Gegen vier Uhr in der Früh hatte ein Klingeln deshalb Grohsman aus dem ...

„...Ein Notfall. Sturz vom Balkon, aus dem vierten Stock. Grund derzeit ungeklärt. Er konnte sich ausmalen, was ihn erwartete...“

Gegen vier Uhr in der Früh hatte ein Klingeln deshalb Grohsman aus dem Schlaf gerissen. Da er nicht weiß, ob es Mord ist, ruft er Joe erst einmal nicht an.
Die Autorin hat erneut einen fesselnden Krimi geschrieben. Ich mag den feinen unterschwelligen Humor der Geschichte. Der Schriftstil ist sehr fein ausgearbeitet. Es gibt Sätze, auf die muss man erst einmal kommen. Nehmen wir zum Beispiel die folgende Formulierung:

„...Joe war eine sichere Autofahrerin. Man konnte ihr nicht nachsagen, dass sie den Verkehr aufhielt. Sogar seine Hündin winselte, wenn sie Joes giftgrünen Golf sah...“

Der Wiener Dialekt sorgt für die lokale Authentizität.
In der Wohnung des Toten fand in der Nacht eine Party statt. Dementsprechend findet die Kriminaltechnik Unmassen an Fingerabdrücken und Zigarettenstummeln. Deren Kommentar klingt so:

„...Das wird ein Gaudi, die Zuordnung. Na ja, andere spielen Sudoku, wir puzzeln mit Tschicks...“

Die erste Frage ist, ob es ein Unfall, ein Suizid oder ein Mord war. Die Antwort ändert sich immer mal wieder. Es gilt, in alle Richtungen zu ermitteln. Bei der großen Anzahl der Beteiligten sind die Befragungen nicht gerade einfach. Mir gefällt der Gedanke, die Figuren wie beim Schachspiel zu gruppieren.

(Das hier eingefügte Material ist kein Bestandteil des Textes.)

(** One downsampling stage: the strided convolution, then the residual
    blocks. *)
Definition stage_objects (cin width : Z) : list layer :=
  Conv2d cin width 2 2 0
    :: replicate (Z.to_nat num_res_blocks')
         (ResidualBlock width activation' use_batchnorm' use_preactivations').

Fixpoint body_objects (cin : Z) (ls : list Z) : list layer :=
  match ls with
  | [] => []
  | width :: rest => stage_objects cin width ++ body_objects width rest
  end.

Definition normalisation (width : Z) : list layer :=
  if use_batchnorm' then [BatchNorm2d width] else [].

(** The two preprocessing convolutions with what follows each; [act] is
    the activation module. *)
Definition preprocessing (cin width : Z) (act : layer) : list layer :=
  [Conv2d cin width 3 1 1] ++ normalisation width ++ [act]
    ++ [Conv2d width width 3 1 1] ++ normalisation width ++ [act].

Definition final_conv (cin kernel_size : Z) : layer :=
  Conv2d cin latent_dim' kernel_size 1 0.

Definition pipeline (cin : Z) (ls : list Z) (act : layer) (kernel_size : Z)
  : list layer :=
  preprocessing cin (default 0 (head ls)) act
    ++ body_objects (default 0 (head ls)) ls
    ++ [final_conv (default 0 (last ls)) kernel_size].

(** The objects allocated from [self.init_linear] on, in allocation
    order; the shared activation is not among them. *)
Definition built_objects (init_shape : list Z) (cin : Z) (ls : list Z)
    (kernel_size : Z) : list layer :=
  let width := default 0 (head ls) in
  [Linear latent_dim' (np_prod init_shape) true; Conv2d cin width 3 1 1]
    ++ normalisation width
    ++ [Conv2d width width 3 1 1]
    ++ normalisation width
    ++ body_objects width ls
    ++ [final_conv (default 0 (last ls)) kernel_size].

(** The children of the [nn.Sequential] when [self.init_linear] sits at
    address [p]. *)
Definition built_model (p : nat) (ls : list Z) : list ref :=
  let width := default 0 (head ls) in
  let k := length (normalisation width) in
  [(p + 1)%nat] ++ seq (p + 2)%nat k ++ [activation']
    ++ [(p + (2 + k))%nat] ++ seq (p + (3 + k))%nat k ++ [activation']
    ++ seq (p + (3 + k + k))%nat (S (length (body_objects width ls))).

End Assembled.

(** The channel count a stage starts from: [layers[0]] (the width the
    preprocessing leaves) for the first stage, [layers[i - 1]] after. *)
Definition stage_input (ls : list Z) (i : nat) : option Z :=
  match i with
  | O => head ls
  | S i' => ls !! i'
  end.

(** What line 43 allocates: a fresh [nn.ReLU()] when no activation is
    passed in, and the address [self.activation] is bound to. *)
Definition activation_objects (activation : option ref) : list layer :=
  match activation with Some _ => [] | None => [ReLU] end.

Definition activation_ref (activation : option ref) (h0 : store) : ref :=
  default (length h0) activation.

(** The module [self.activation] refers to once line 43 has run. *)
Definition activation_module (activation : option ref) (h0 : store)
  : option layer :=
  (h0 ++ activation_objects activation) !! activation_ref activation h0.

(** Sizes the data model allows: a positive latent width, a
    (channels, height, width) triple of positive integers whose product
    fits [int64] and whose height fits a float mantissa, and positive
    stage widths. *)
Definition positive_config (latent_dim : Z) (init_shape layers : list Z)
  : bool :=
  (0 <? latent_dim)
  && match init_shape with
     | [c; h; w] =>
         (0 <? c) && (0 <? h) && (h <? 2 ^ 53) && (0 <? w)
         && (c * h * w <? 2 ^ 63)
     | _ => false
     end
  && forallb (λ l, 0 <? l) layers.

(** A configuration all of whose sizes torch can take: as above, with the
    latent width and every stage width an [int64] as well. *)
Definition valid_config (latent_dim : Z) (init_shape layers : list Z) : bool :=
  positive_config latent_dim init_shape layers
  && (latent_dim <? 2 ^ 63)
  && forallb (λ l, l <? 2 ^ 63) layers.

(** * Properties *)

(** ** Arithmetic *)

Example truediv_7_2 : py_int <$> py_truediv 7 2 = OK 3.
Proof. reflexivity. Qed.

(** Past 53 bits the quotient is rounded before [int] sees it. *)
Example truediv_rounds :
  py_int <$> py_truediv (2 * (2 ^ 53 + 1)) 2 = OK (2 ^ 53).
Proof. reflexivity. Qed.

Example truediv_overflows : py_truediv (2 ^ 1024) 1 = Raise OverflowError.
Proof. reflexivity. Qed.

Lemma wrap64_small z : - 2 ^ 63 <= z < 2 ^ 63 → wrap64 z = z.
Proof.
  intros Hz. unfold wrap64.
  rewrite Z.mod_small; lia.
Qed.

Lemma np_prod_3 c h w :
  - 2 ^ 63 <= c * h * w < 2 ^ 63 → np_prod [c; h; w] = c * h * w.
Proof.
  intros Hr. unfold np_prod. cbn [foldr].
  destruct (forallb _ _); [rewrite wrap64_small |]; lia.
Qed.

Lemma round_half_even_exact q b : 0 < b → round_half_even (q * b) b = q.
Proof.
  intros Hb. unfold round_half_even.
  rewrite Z.mod_mul, Z.div_mul by lia.
  destruct (Z.ltb_spec (2 * 0) b); [done | lia].
Qed.

Lemma round_half_even_bounds a b :
  0 < b → a / b <= round_half_even a b <= a / b + 1.
Proof.
  intros Hb. unfold round_half_even.
  repeat case_match; lia.
Qed.

Lemma floor_log2_ratio_pow2 a n :
  0 < a → 0 <= n → floor_log2_ratio a (2 ^ n) = Z.log2 a - n.
Proof.
  intros Ha Hn. unfold floor_log2_ratio, scale.
  rewrite Z.log2_pow2 by done.
  pose proof (Z.log2_spec a Ha) as [Hlo _].
  pose proof (Z.log2_nonneg a) as HL.
  destruct (Z.leb_spec 0 (Z.log2 a - n)) as [Hd | Hd].
  - rewrite <- Z.pow_add_r by lia.
    replace (n + (Z.log2 a - n)) with (Z.log2 a) by lia.
    destruct (Z.leb_spec (2 ^ Z.log2 a) a); [done | lia].
  - destruct (Z.leb_spec (2 ^ n) (a * 2 ^ (- (Z.log2 a - n)))) as [| Hlt]; [done |].
    exfalso.
    assert (2 ^ n = 2 ^ Z.log2 a * 2 ^ (- (Z.log2 a - n))) as Heq.
    { rewrite <- Z.pow_add_r by lia. f_equal. lia. }
    assert (0 < 2 ^ (- (Z.log2 a - n))) by (apply Z.pow_pos_nonneg; lia).
    nia.
Qed.

(** On an integer below [2 ^ 53] divided by a power of two, the float
    quotient is exact (or underflows below one), so [int] of it is the
    floor of the quotient. *)
Lemma py_int_truediv_pow2 a n :
  0 < a < 2 ^ 53 → 0 <= n →
  py_int <$> py_truediv a (2 ^ n) = OK (a / 2 ^ n).
Proof.
  intros [Ha Hlt] Hn.
  assert (0 < 2 ^ n) as Hpn by (apply Z.pow_pos_nonneg; lia).
  assert (0 <= Z.log2 a <= 52) as HL.
  { split; [apply Z.log2_nonneg |].
    enough (Z.log2 a < 53) by lia. by apply Z.log2_lt_pow2. }
  pose proof (Z.log2_spec a Ha) as [Hlo Hhi].
  unfold py_truediv.
  destruct (Z.eqb_spec (2 ^ n) 0); [lia |].
  destruct (Z.eqb_spec a 0); [lia |].
  rewrite !Z.abs_eq, !Z.sgn_pos by lia.
  unfold truediv_pos. rewrite floor_log2_ratio_pow2 by lia.
  set (L := Z.log2 a) in *.
  destruct (Z.max_spec (L - n - 52) (-1074)) as [[Hc ->] | [Hc ->]].
  - (* the quotient lies below the normal range *)
    unfold scale. change (0 <=? -1074) with false. cbv iota.
    change (- -1074) with 1074.
    set (mant := round_half_even (a * 2 ^ 1074) (2 ^ n)).
    assert (0 <= mant < 2 ^ 1074) as Hm.
    { pose proof (round_half_even_bounds (a * 2 ^ 1074) (2 ^ n) Hpn) as Hb.
      fold mant in Hb.
      assert (0 < 2 ^ 1074) by (by apply Z.pow_pos_nonneg).
      assert (0 <= a * 2 ^ 1074 / 2 ^ n) by (apply Z.div_pos; lia).
      assert (a * 2 ^ 1074 / 2 ^ n < 2 ^ 52).
      { apply Z.div_lt_upper_bound; [done |].
        rewrite <- Z.pow_add_r by lia.
        apply Z.lt_le_trans with (2 ^ (L + 1) * 2 ^ 1074).
        - apply Z.mul_lt_mono_pos_r; [done |].
          replace (L + 1) with (Z.succ L) by lia. done.
        - rewrite <- Z.pow_add_r by lia.
          apply Z.pow_le_mono_r; lia. }
      assert (2 ^ 52 + 1 < 2 ^ 1074).
      { change (2 ^ 52 + 1) with (2 ^ 52 + 2 ^ 0).
        apply Z.lt_le_trans with (2 ^ 53); [| apply Z.pow_le_mono_r; lia].
        change (2 ^ 53) with (2 ^ 52 + 2 ^ 52).
        apply Z.add_lt_mono_l. done. }
      lia. }
    rewrite (Z.pow_neg_r 2 (-1074)), Z.mul_0_r by lia.
    change (2 ^ 1024 <=? 0) with false. cbv iota.
    cbn [mbind result_bind fmap result_fmap]. unfold py_int. cbn [fmant fexp].
    change (0 <=? -1074) with false. cbv iota.
    change (- -1074) with 1074.
    rewrite !Z.mul_1_l, Z.quot_small by done.
    rewrite Z.div_small; [done |].
    split; [lia |].
    apply Z.lt_le_trans with (2 ^ 53); [done |].
    apply Z.pow_le_mono_r; lia.
  - (* the quotient is a normal number *)
    set (e := L - n - 52) in *.
    unfold scale.
    destruct (Z.leb_spec 0 e) as [He | He].
    + assert (n = 0) as -> by lia. assert (e = 0) as -> by lia.
      change (2 ^ 0) with 1. rewrite !Z.mul_1_r.
      pose proof (round_half_even_exact a 1) as Hr.
      rewrite Z.mul_1_r in Hr. rewrite Hr by lia.
      destruct (Z.leb_spec (2 ^ 1024) a) as [Hov |].
      { exfalso. assert (2 ^ 53 <= 2 ^ 1024) by (apply Z.pow_le_mono_r; lia).
        lia. }
      cbn [mbind result_bind fmap result_fmap]. unfold py_int. cbn [fmant fexp].
      change (0 <=? 0) with true. cbv iota.
      change (2 ^ 0) with 1. rewrite !Z.mul_1_l, Z.mul_1_r, Z.div_1_r. done.
    + assert (- e = (52 - L) + n) as -> by lia.
      rewrite Z.pow_add_r, Z.mul_assoc by lia.
      rewrite round_half_even_exact by done.
      rewrite (Z.pow_neg_r 2 e), Z.mul_0_r by lia.
      change (2 ^ 1024 <=? 0) with false. cbv iota.
      cbn [mbind result_bind fmap result_fmap]. unfold py_int. cbn [fmant fexp].
      destruct (Z.leb_spec 0 e); [lia |].
      assert (- e = (52 - L) + n) as -> by lia.
      assert (0 < 2 ^ (52 - L)) by (apply Z.pow_pos_nonneg; lia).
      rewrite !Z.mul_1_l, Z.pow_add_r by lia.
      rewrite Z.quot_div_nonneg by nia.
      rewrite (Z.mul_comm (2 ^ (52 - L)) (2 ^ n)).
      rewrite Z.div_mul_cancel_r by lia. done.
Qed.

„...Schach ist wie das Leben. Das Spiel entscheiden nicht immer die stärksten Figuren. Und manchmal muss man eine Figur opfern, um zu gewinnen...“

Ab und an lässt mich die Autorin an den Gedanken des Täters teilnehmen. Sie sind in kursiv gesetzt. Sie lassen allerdings mehr Fragen offen, als sie beantworten. Das sieht auch die Kriminalpsychologin Nicky so, bei der er schon länger wegen Depression in Behandlung ist.
Der Tote gehörte nicht gerade zu den sympathischen Zeitgenossen. Er hat sich mehr Feinde gemacht, als es für ein Leben gut ist. Er hat aber ebenso die Tiefen des Lebens kennengelernt.
Mir gefällt der Ermittlungsansatz, auf den Grohsman sein Neffe Lukas gebracht hat. Es geht darum, Muster zu erkennen. Das brauchen sie schon, um den Gesichtern der Partyfotos einen Namen zuordnen zu können.
Das Buch lebt von seiner ausgefeilten Sprache, den überraschenden Wendungen, die genauso unerwartet auftauchen wie neue Namen, und den Spiel mit Möglichkeiten.
Der Krimi hat mich ausgezeichnet unterhalten. Mehr davon!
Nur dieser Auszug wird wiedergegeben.